EXERCISE DESCRIPTION:
Give back only the lines in the records below from the one with "(Z.lxor sink (b !!! 0%nat))" to the one with "saved ← win_load offset size;", both inclusive, word for word.

[Stored entries]
(* ===== verification/Membench.v ===== *)
(** * The UIO memory benchmark

    [src/tools/uio-membench.c] times copies and fills of the end of the DMA window
    behind [/dev/uioX], which is live memory of the other machine: it saves the region
    first and puts it back at the end. Floating-point throughput is only printed; the
    report keeps the numbers it is computed from. *)

From S2P Require Import Prelude Fabric CStrings LinuxUio Endpoints.

#[local] Open Scope Z_scope.
#[local] Open Scope c_scope.

(** ** Numbers and sysfs *)

Definition mb_parse_u64 (text : string) : option Z :=
  let '(value, rest, erange) := strtoull 0 text in
  if erange || bool_decide (rest = text) || negb (bool_decide (rest = ""%string))
  then None else Some (u64 value).

(** The first [n] characters. *)
Definition prefix (n : nat) (s : string) : string := String.substring 0 n s.

(** [file] is what a [read] of the file returns without the length limit, [None] when
    it cannot be opened or read. *)
Definition mb_read_sysfs_u64 (file : option string) : option Z :=
  match file with
  | None => None
  | Some text =>
      if bool_decide (text = ""%string) then None
      else mb_parse_u64 (chomp (prefix 63 text))
  end.

(** ** State *)

Record mb_report : Type := {
  rp_label : string;
  rp_device : string;
  rp_offset : Z;
  rp_bytes : Z;
  rp_repeat : Z;
  rp_total : Z;
  rp_read_ns : Z;
  rp_write_ns : Z;
  rp_sink : Z;
}.

(** The window behind the mapping, the numbers of open descriptors, mappings and
    allocated buffers, the outcomes of the next calls of [malloc] (success when
    exhausted) and the next readings of the clock (0 when exhausted), and what was
    printed. *)
Record mb_state : Type := {
  mb_window : list Z;
  mb_fds : nat;
  mb_maps : nat;
  mb_bufs : nat;
  mb_alloc : list bool;
  mb_clock : list (Z * Z);
  mb_out : list mb_report;
}.

Definition mb_upd (window : list Z) (fds maps bufs : nat) (s : mb_state) : mb_state :=
  {| mb_window := window; mb_fds := fds; mb_maps := maps; mb_bufs := bufs;
     mb_alloc := mb_alloc s; mb_clock := mb_clock s; mb_out := mb_out s |}.

Definition mb_malloc : M mb_state bool := fun s =>
  let ok := match mb_alloc s with b :: _ => b | [] => true end in
  Done (ok, {| mb_window := mb_window s; mb_fds := mb_fds s; mb_maps := mb_maps s;
               mb_bufs := if ok then S (mb_bufs s) else mb_bufs s;
               mb_alloc := tl (mb_alloc s); mb_clock := mb_clock s; mb_out := mb_out s |}).

(** [free]; the null pointer is ignored. *)
Definition mb_free (allocated : bool) : M mb_state unit :=
  modify (fun s => mb_upd (mb_window s) (mb_fds s) (mb_maps s)
    (if allocated then pred (mb_bufs s) else mb_bufs s) s).

Definition mb_monotonic_ns : M mb_state Z := fun s =>
  let '(sec, nsec) := match mb_clock s with t :: _ => t | [] => (0, 0) end in
  Done (u64 (u64 sec * 1000000000 + u64 nsec),
        {| mb_window := mb_window s; mb_fds := mb_fds s; mb_maps := mb_maps s;
           mb_bufs := mb_bufs s; mb_alloc := mb_alloc s; mb_clock := tl (mb_clock s);
           mb_out := mb_out s |}).

(** Access to the mapping; outside it is undefined. *)
Definition win_load (off len : Z) : M mb_state (list Z) := fun s =>
  if (0 <=? off) && (0 <=? len) && (off + len <=? zlen (mb_window s))
  then Done (slice off len (mb_window s), s) else UB.

Definition win_store (off : Z) (data : list Z) : M mb_state unit := fun s =>
  if (0 <=? off) && (off + zlen data <=? zlen (mb_window s))
  then Done (tt, mb_upd (splice off data (mb_window s)) (mb_fds s) (mb_maps s) (mb_bufs s) s)
  else UB.

(** An element of a heap buffer. *)
Definition buf_at (buf : list Z) (i : Z) : M mb_state Z := fun s =>
  match buf !! Z.to_nat i with Some b => Done (b, s) | None => UB end.

(** ** The benchmark *)

Definition probe_index (i size : Z) : Z := u64 (i * 4099) mod size.

Definition fill_byte (i : Z) : Z := u8 (Z.lxor 0xa5 (u32 i)).

(** The loops, from iteration [i] with [n] to go: elapsed time and sink. *)
Fixpoint read_rounds (n : nat) (i offset size ns sink : Z) : M mb_state (Z * Z) :=
  match n with
  | O => ret (ns, sink)
  | S n =>
      start ← mb_monotonic_ns;
      copy_buf ← win_load offset size;
      stop ← mb_monotonic_ns;
      b ← buf_at copy_buf (probe_index i size);
      read_rounds n (i + 1) offset size (u64 (ns + u64 (stop - start))) (Z.lxor sink b)
  end.

Fixpoint write_rounds (n : nat) (i offset size ns sink : Z) : M mb_state (Z * Z) :=
  match n with
  | O => ret (ns, sink)
  | S n =>
      start ← mb_monotonic_ns;
      win_store offset (replicate (Z.to_nat size) (fill_byte i));;
      stop ← mb_monotonic_ns;
      b ← win_load (offset + probe_index i size) 1;
      write_rounds n (i + 1) offset size (u64 (ns + u64 (stop - start)))
        (Z.lxor sink (b !!! 0%nat))
  end.

Definition bench_region (label device : string) (offset size repeat : Z) : M mb_state unit :=
  copy_ok ← mb_malloc;
  saved_ok ← mb_malloc;
  if negb copy_ok || negb saved_ok then mb_free copy_ok;; mb_free saved_ok else
  saved ← win_load offset size;
  r ← read_rounds (Z.to_nat repeat) 0 offset size 0 0;
  w ← write_rounds (Z.to_nat repeat) 0 offset size 0 (snd r);
  win_store offset saved;;
  (modify (fun s =>
    {| mb_window := mb_window s; mb_fds := mb_fds s; mb_maps := mb_maps s;
       mb_bufs := mb_bufs s; mb_alloc := mb_alloc s; mb_clock := mb_clock s;
       mb_out := {| rp_label := label; rp_device := device; rp_offset := offset;
                    rp_bytes := size; rp_repeat := repeat; rp_total := u64 (size * repeat);
                    rp_read_ns := fst r; rp_write_ns := fst w; rp_sink := snd w |}
                 :: mb_out s |}));;
  mb_free true;; mb_free true.

(** A numeric argument, unchecked. *)
Definition arg_u64 (arg : option string) (dflt : Z) : Z :=
  match arg with Some text => fst (fst (strtoull 0 text)) | None => dflt end.

(** [main]: [uh_mmap] maps resource 1 of the device; the exit status. *)
Definition membench_main (h : uio_host) (argv : list string) : M mb_state Z :=
  let uio := default "/dev/uio0"%string (argv !! 1%nat) in
  let size := arg_u64 (argv !! 2%nat) (64 * 1024 * 1024) in
  let repeat := arg_u64 (argv !! 3%nat) 3 in
  match strrchr "/" uio with
  | None => ret 2
  | Some name =>
      if bool_decide (name = ""%string) then ret 2 else
      let path := prefix 127 ("/sys/class/uio/" +:+ name +:+ "/maps/map1/size") in
      match mb_read_sysfs_u64 (uh_file h path) with
      | None => ret 1
      | Some map_size =>
          if (size =? 0) || (repeat =? 0) || (map_size <? size) then ret 2 else
          if uh_open h uio <? 0 then ret 1 else
          (modify (fun s => mb_upd (mb_window s) (S (mb_fds s)) (mb_maps s) (mb_bufs s) s));;
          let map := uh_mmap h uio 1 map_size in
          (modify (fun s => mb_upd (mb_window s) (pred (mb_fds s)) (mb_maps s) (mb_bufs s) s));;
          match map with
          | None => ret 1
          | Some window =>
              (modify (fun s => mb_upd window (mb_fds s) (S (mb_maps s)) (mb_bufs s) s));;
              let offset := u64 (map_size - size) in
              bench_region "UIO_MEMBENCH" uio offset size repeat;;
              (modify (fun s => mb_upd (mb_window s) (mb_fds s) (pred (mb_maps s)) (mb_bufs s) s));;
              ret 0
          end
      end
  end.

(** ** The parsers agree *)

Lemma mb_parse_u64_eq text : mb_parse_u64 text = parse_u64 (Some text).
Proof.
  unfold mb_parse_u64, parse_u64. case_bool_decide as He; [now subst|].
  destruct (strtoull 0 text) as [[v rest] er].
  destruct er; cbn [orb]; [reflexivity|].
  case_bool_decide as Hr; case_bool_decide as Hn; cbn [orb negb]; congruence.
Qed.

Lemma chomp_fgets n text : chomp (fgets (S n) text) = chomp (prefix n text).
Proof.
  revert n. induction text as [|a text IH]; intros [|n]; try reflexivity.
  change (fgets (S (S n)) (String a text))
    with (if char_eqb a "010" then String a EmptyString else String a (fgets (S n) text)).
  change (prefix (S n) (String a text)) with (String a (prefix n text)).
  destruct (char_eqb a "010") eqn:E.
  - unfold chomp. cbn [strchr]. now rewrite E.
  - specialize (IH n). unfold chomp in *. cbn [strchr]. rewrite E.
    destruct (strchr "010" (fgets (S n) text)) as [[? ?]|],
      (strchr "010" (prefix n text)) as [[? ?]|]; now f_equal.
Qed.

(** The tool reads sysfs files as the UIO fabric does. *)
Lemma mb_read_sysfs_eq file : mb_read_sysfs_u64 file = read_sysfs_u64 file.
Proof.
  destruct file as [text|]; [|reflexivity]. unfold mb_read_sysfs_u64, read_sysfs_u64.
  case_bool_decide; [reflexivity|].
  now rewrite mb_parse_u64_eq, (chomp_fgets 63).
Qed.

Lemma digit_value_pos a : 0 <= digit_value a.
Proof.
  unfold digit_value. generalize (Z.of_N (N_of_ascii a)). intros n.
  destruct ((48 <=? n) && (n <=? 57)) eqn:E1; [lia|].
  destruct ((97 <=? n) && (n <=? 122)) eqn:E2; [lia|].
  destruct ((65 <=? n) && (n <=? 90)) eqn:E3; lia.
Qed.

Lemma scan_digits_pos base acc s : 0 <= base -> 0 <= acc -> 0 <= fst (scan_digits base acc s).
Proof.
  intros Hb. revert acc. induction s as [|a s IH]; intros acc Ha; cbn; [assumption|].
  destruct (_ <? base); [|assumption]. apply IH. pose proof (digit_value_pos a). nia.
Qed.

Lemma strtoull_range text : in_width 64 (fst (fst (strtoull 0 text))).
Proof.
  unfold strtoull. destruct (scan_sign _) as [neg s2].
  destruct (scan_base 0 s2) as [radix s3] eqn:Eb.
  assert (0 <= radix) as Hr.
  { unfold scan_base in Eb. cbn [Z.eqb] in Eb.
    destruct s2 as [|a r]; [injection Eb as <- <-; lia|].
    destruct (char_eqb a "0"); [|injection Eb as <- <-; lia].
    destruct r as [|x h]; [injection Eb as <- <-; lia|].
    destruct (_ && _); injection Eb as <- <-; lia. }
  destruct (negb _); [split; cbn; lia|].
  pose proof (scan_digits_pos radix 0 s3 Hr (Z.le_refl 0)) as Hp.
  destruct (scan_digits radix 0 s3) as [v rest]. cbn [fst] in Hp.
  destruct (Z.ltb_spec ULLONG_MAX v) as [Hm|Hm]; cbn [fst].
  - split; cbn; unfold ULLONG_MAX; lia.
  - destruct neg; [apply u64_range|]. unfold in_width, ULLONG_MAX in *. lia.
Qed.

(** ** Saving and restoring *)

Lemma splice_slice off len (l : list Z) :
  0 <= off -> 0 <= len -> off + len <= zlen l -> splice off (slice off len l) l = l.
Proof.
  intros H1 H2 H3. unfold splice. unfold zlen in H3.
  assert (length (slice off len l) = Z.to_nat len) as ->
    by (unfold slice; rewrite length_take, length_drop; lia).
  unfold slice. rewrite <- drop_drop, take_drop. apply take_drop.
Qed.

(** Everything but the window, the clock and the allocator. *)
Record mb_kept (s s' : mb_state) : Prop := {
  mk_fds : mb_fds s' = mb_fds s;
  mk_maps : mb_maps s' = mb_maps s;
  mk_bufs : mb_bufs s' = mb_bufs s;
  mk_out : mb_out s' = mb_out s;
}.

(** The values of [n] probes from [i] on, folded into the sink. *)
Definition probes (f : Z -> Z) (n : nat) (i sink : Z) : Z :=
  fold_left Z.lxor (map (fun k => f (i + Z.of_nat k)) (seq 0 n)) sink.

Lemma probes_step f n i sink : probes f (S n) i sink = probes f n (i + 1) (Z.lxor sink (f i)).
Proof.
  unfold probes. cbn [seq map fold_left]. rewrite Z.add_0_r, <- seq_shift, map_map.
  f_equal. apply map_ext. intros k. f_equal. lia.
Qed.

Lemma probe_index_range i size : 0 < size -> 0 <= probe_index i size < size.
Proof. intros. unfold probe_index. now apply Z.mod_pos_bound. Qed.

Section rounds.
Context (offset size : Z) (Hoff : 0 <= offset) (Hsize : 0 < size).
Implicit Types s : mb_state.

SOLUTION:
        (Z.lxor sink (b !!! 0%nat))
  end.

Definition bench_region (label device : string) (offset size repeat : Z) : M mb_state unit :=
  copy_ok ← mb_malloc;
  saved_ok ← mb_malloc;
  if negb copy_ok || negb saved_ok then mb_free copy_ok;; mb_free saved_ok else
  saved ← win_load offset size;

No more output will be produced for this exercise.